> Task prompt: Below are some records; output exactly the lines from the line with "else (j_started_at new, j_started_recorded_at" to the line with "match o with Some a", both ends kept, and nothing more.
--- START ---
(* ===== verification/Constraints.v ===== *)
(** * Constraints and triggers of the schema

    The [CHECK], [UNIQUE] and [FOREIGN KEY] constraints of the migrations that
    relate columns or rows to one another, and the triggers on [jobs]:
    [record_job_lifecycle] (migration 14) and
    [enqueue_monitoring_terminal_transition] (migration 22), and on [targets]
    (migration 22).  Length and format
    constraints on single text columns are left out where the handlers validate
    the same value before the statement. *)
From stdpp Require Import pretty.
From S2P Require Import Prelude Regex Names Domain TargetSpec Kahn Graph Contract Records Db Tx.

Definition known (l : list string) (o : option string) : bool :=
  match o with None => true | Some s => slices_Contains l s end.
Definition eqs (a b : string) : bool := bool_decide (a = b).
Definition is_some {A} (o : option A) : bool := match o with Some _ => true | None => false end.
Definition exists_row {K R} `{Countable K} (m : gmap K R) (k : K) (p : R → bool) : bool :=
  match m !! k with Some r => p r | None => false end.
Definition bigint_positive (z : Z) : bool := bool_decide (0 < z ≤ max_int64).

Lemma eqs_true a b : eqs a b = true ↔ a = b.
Proof. apply bool_decide_eq_true. Qed.
Lemma eqs_false a b : eqs a b = false ↔ a ≠ b.
Proof. apply bool_decide_eq_false. Qed.
Lemma eqs_refl a : eqs a a = true.
Proof. by apply eqs_true. Qed.
Lemma is_some_true {A} (o : option A) : is_some o = true ↔ is_Some o.
Proof. destruct o; cbn; [by split; eauto|]. split; [done|]. by intros [? ?]. Qed.
Lemma is_some_false {A} (o : option A) : is_some o = false ↔ o = None.
Proof. destruct o; cbn; naive_solver. Qed.
Lemma exists_row_true {K R} `{Countable K} (m : gmap K R) k p :
  exists_row m k p = true ↔ ∃ r, m !! k = Some r ∧ p r = true.
Proof. unfold exists_row. destruct (m !! k); naive_solver. Qed.

(** Turn boolean guards into propositions. *)
Ltac bool_step :=
  match goal with
  | H : eqs _ _ = true |- _ => apply eqs_true in H
  | H : eqs _ _ = false |- _ => apply eqs_false in H
  | H : is_some _ = true |- _ => apply is_some_true in H
  | H : is_some _ = false |- _ => apply is_some_false in H
  | H : exists_row _ _ _ = true |- _ => apply exists_row_true in H as (? & ? & ?)
  | H : unique_among _ _ _ = true |- _ => rewrite unique_among_spec in H
  | H : Bool.eqb _ _ = true |- _ => apply Bool.eqb_prop in H
  | H : for_eachT (λ x, reject _ _) _ _ _ = Ok (_, _) |- _ =>
      apply for_eachT_reject_ok in H as [? ?]
  | |- eqs ?a ?a = true => apply eqs_refl
  end.
Ltac guard_inv := repeat first [progress tx_inv | bool_step | res_step].

Definition outcomes := ["success"; "failure"; "cancelled"; "timed_out"; "aborted"; "lost"].
Definition job_phases := ["accepted"; "assigning"; "accepted_execution"; "running"; "terminal"].
Definition run_phases := ["ready"; "assigning"; "accepted"; "running"; "terminal"].
Definition execution_phases := ["planned"; "accepted"; "running"; "terminal"].

(** ** Triggers on jobs *)

(** The events of the executions of a job's runs, as the triggers join them. *)
Definition job_events (d : db) (jobID : string) : list (Z * event_row) :=
  ev ← (map_to_list (d_events d)).*2;
  match d_executions d !! evt_execution_id ev with
  | Some e =>
      match d_runs d !! e_run_id e with
      | Some r => if bool_decide (r_job_id r = jobID) then [(r_run_number r, ev)] else []
      | None => []
      end
  | None => []
  end.

Definition scheduler_state (ev : event_row) : option string :=
  so_State <$> evs_Scheduler (ev_Spec (evt_document ev)).

(** [ORDER BY r.run_number DESC, ev.source_sequence LIMIT 1] over start events. *)
Definition start_observation (d : db) (jobID : string) : option event_row :=
  snd <$> head (merge_sort
    (λ x y : Z * event_row, y.1 < x.1 ∨ (x.1 = y.1 ∧ evt_source_sequence x.2 ≤ evt_source_sequence y.2))
    (filter (λ x : Z * event_row,
       evt_event_type x.2 = "process.started" ∨
       (evt_event_type x.2 ∈ ["scheduler.observed"; "scheduler.submitted"] ∧
        scheduler_state x.2 = Some "running"))
     (job_events d jobID))).

(** [ORDER BY r.run_number DESC, ev.source_sequence DESC LIMIT 1] over completions. *)
Definition completion_observation (d : db) (jobID : string) : option event_row :=
  snd <$> head (merge_sort
    (λ x y : Z * event_row, y.1 < x.1 ∨ (x.1 = y.1 ∧ evt_source_sequence y.2 ≤ evt_source_sequence x.2))
    (filter (λ x : Z * event_row, evt_event_type x.2 ∈ ["process.completed"; "scheduler.completed"])
     (job_events d jobID))).

(** [record_job_lifecycle]: the start and completion columns after the update,
    each an observation time, a recording time and a provenance. *)
Definition observation := (option timestamptz * option timestamptz * option string)%type.
Definition observed_by (ev : event_row) : observation :=
  (Some (evt_observed_at ev), Some (evt_ingested_at ev), Some (evt_event_type ev)).
Definition started_columns (e : env) (d : db) (jobID : string) (old new : job_row) : observation :=
  if negb (eqs (j_phase old) "running") && eqs (j_phase new) "running" &&
     negb (is_some (j_started_recorded_at new)) then
    match start_observation d jobID with
    | Some ev => observed_by ev
    | None => (j_started_at new, Some (transaction_timestamp e), Some "control_transition")
    end
  else (j_started_at new, j_started_recorded_at new, j_started_provenance new).
Definition completed_columns (e : env) (d : db) (jobID : string) (old new : job_row) : observation :=
  let now := Some (transaction_timestamp e) in
  if negb (eqs (j_phase old) "terminal") && eqs (j_phase new) "terminal" then
    if j_imported new then (j_completed_at new, now, Some "history_import")
    else match completion_observation d jobID with
         | Some ev => observed_by ev
         | None => (now, now, Some "control_transition")
         end
  else (j_completed_at new, j_completed_recorded_at new, j_completed_provenance new).

Definition with_lifecycle (j : job_row) (s c : observation) : job_row :=
  j <| j_started_at := s.1.1; j_started_recorded_at := s.1.2; j_started_provenance := s.2;
       j_completed_at := c.1.1; j_completed_recorded_at := c.1.2; j_completed_provenance := c.2 |>.
Definition record_job_lifecycle (e : env) (d : db) (jobID : string) (old new : job_row) : job_row :=
  with_lifecycle new (started_columns e d jobID old new) (completed_columns e d jobID old new).

#[export] Instance outbox_table : Table string outbox_row := {|
  tbl := d_outbox;
  set_tbl m d := d <| d_outbox := m |>;
  constraints d id o := [
    ("outbox_namespace_fk", is_some (d_namespaces d !! ob_namespace_id o))];
  before_update _ _ _ _ new := new;
  after_update _ _ _ := mret tt |}.

(** The run with the highest number among the runs of a job, in its namespace. *)
Definition latest_run (d : db) (namespaceID jobID : string) : option (string * run_row) :=
  head (order_by (λ x : string * run_row, - r_run_number x.2) fst
    (select (λ _ r, eqs (r_job_id r) jobID && eqs (r_namespace_id r) namespaceID) (d_runs d))).

(** A member of an object built with [jsonb_strip_nulls]. *)
Definition member {A} (name : string) (value : A → jsonb_value) (o : option A) : list (string * jsonb_value) :=
  match o with Some a => [(name, value a)] | None => [] end.

(** [enqueue_monitoring_terminal_transition]: one outbox event when, and only
    when, an update takes a job to the terminal phase. *)
Definition monitoring_topic := "monitoring.job_terminal.v1".
Definition monitoring_payload (eventID jobID oldPhase : string) (new : job_row) (current_run : option (string * run_row))
    (recordedAt : timestamptz) (recovery : bool) : list (string * jsonb_value) :=
  [("eventId", jText eventID); ("namespaceId", jText (j_namespace_id new)); ("jobId", jText jobID)] ++
  member "runId" (λ r, jText r.1) current_run ++
  member "runNumber" (λ r, jText (pretty (r_run_number r.2))) current_run ++
  [("ownerPrincipalId", jText (j_owner_principal_id new)); ("oldPhase", jText oldPhase); ("newPhase", jText (j_phase new))] ++
  member "outcome" jText (j_outcome new) ++
  [("jobRevision", jText (pretty (j_revision new)))] ++
  member "observedCompletedAt" jTime (j_completed_at new) ++
  [("recordedAt", jTime recordedAt); ("imported", jBool (j_imported new)); ("reconciliation", jBool recovery)].
Definition enqueue_monitoring_terminal_transition (jobID : string) (old new : job_row) : tx unit :=
  if eqs (j_phase old) "terminal" || negb (eqs (j_phase new) "terminal") then mret tt
  else
    original_event_id ← newID;
    d ← query id;
    now ← asks clock_timestamp;
    let current_run := latest_run d (j_namespace_id new) jobID in
    INSERT original_event_id {|
      ob_namespace_id := j_namespace_id new; ob_topic := monitoring_topic;
      ob_aggregate_type := "job"; ob_aggregate_id := jobID;
      ob_payload := monitoring_payload original_event_id jobID (j_phase old) new current_run now (d_reconciliation_hold d);
      ob_created_at := now; ob_published_at := None |}.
--- END ---
> Response:
  else (j_started_at new, j_started_recorded_at new, j_started_provenance new).
Definition completed_columns (e : env) (d : db) (jobID : string) (old new : job_row) : observation :=
  let now := Some (transaction_timestamp e) in
  if negb (eqs (j_phase old) "terminal") && eqs (j_phase new) "terminal" then
    if j_imported new then (j_completed_at new, now, Some "history_import")
    else match completion_observation d jobID with
         | Some ev => observed_by ev
         | None => (now, now, Some "control_transition")
         end
  else (j_completed_at new, j_completed_recorded_at new, j_completed_provenance new).

Definition with_lifecycle (j : job_row) (s c : observation) : job_row :=
  j <| j_started_at := s.1.1; j_started_recorded_at := s.1.2; j_started_provenance := s.2;
       j_completed_at := c.1.1; j_completed_recorded_at := c.1.2; j_completed_provenance := c.2 |>.
Definition record_job_lifecycle (e : env) (d : db) (jobID : string) (old new : job_row) : job_row :=
  with_lifecycle new (started_columns e d jobID old new) (completed_columns e d jobID old new).

#[export] Instance outbox_table : Table string outbox_row := {|
  tbl := d_outbox;
  set_tbl m d := d <| d_outbox := m |>;
  constraints d id o := [
    ("outbox_namespace_fk", is_some (d_namespaces d !! ob_namespace_id o))];
  before_update _ _ _ _ new := new;
  after_update _ _ _ := mret tt |}.

(** The run with the highest number among the runs of a job, in its namespace. *)
Definition latest_run (d : db) (namespaceID jobID : string) : option (string * run_row) :=
  head (order_by (λ x : string * run_row, - r_run_number x.2) fst
    (select (λ _ r, eqs (r_job_id r) jobID && eqs (r_namespace_id r) namespaceID) (d_runs d))).

(** A member of an object built with [jsonb_strip_nulls]. *)
Definition member {A} (name : string) (value : A → jsonb_value) (o : option A) : list (string * jsonb_value) :=
  match o with Some a => [(name, value a)] | None => [] end.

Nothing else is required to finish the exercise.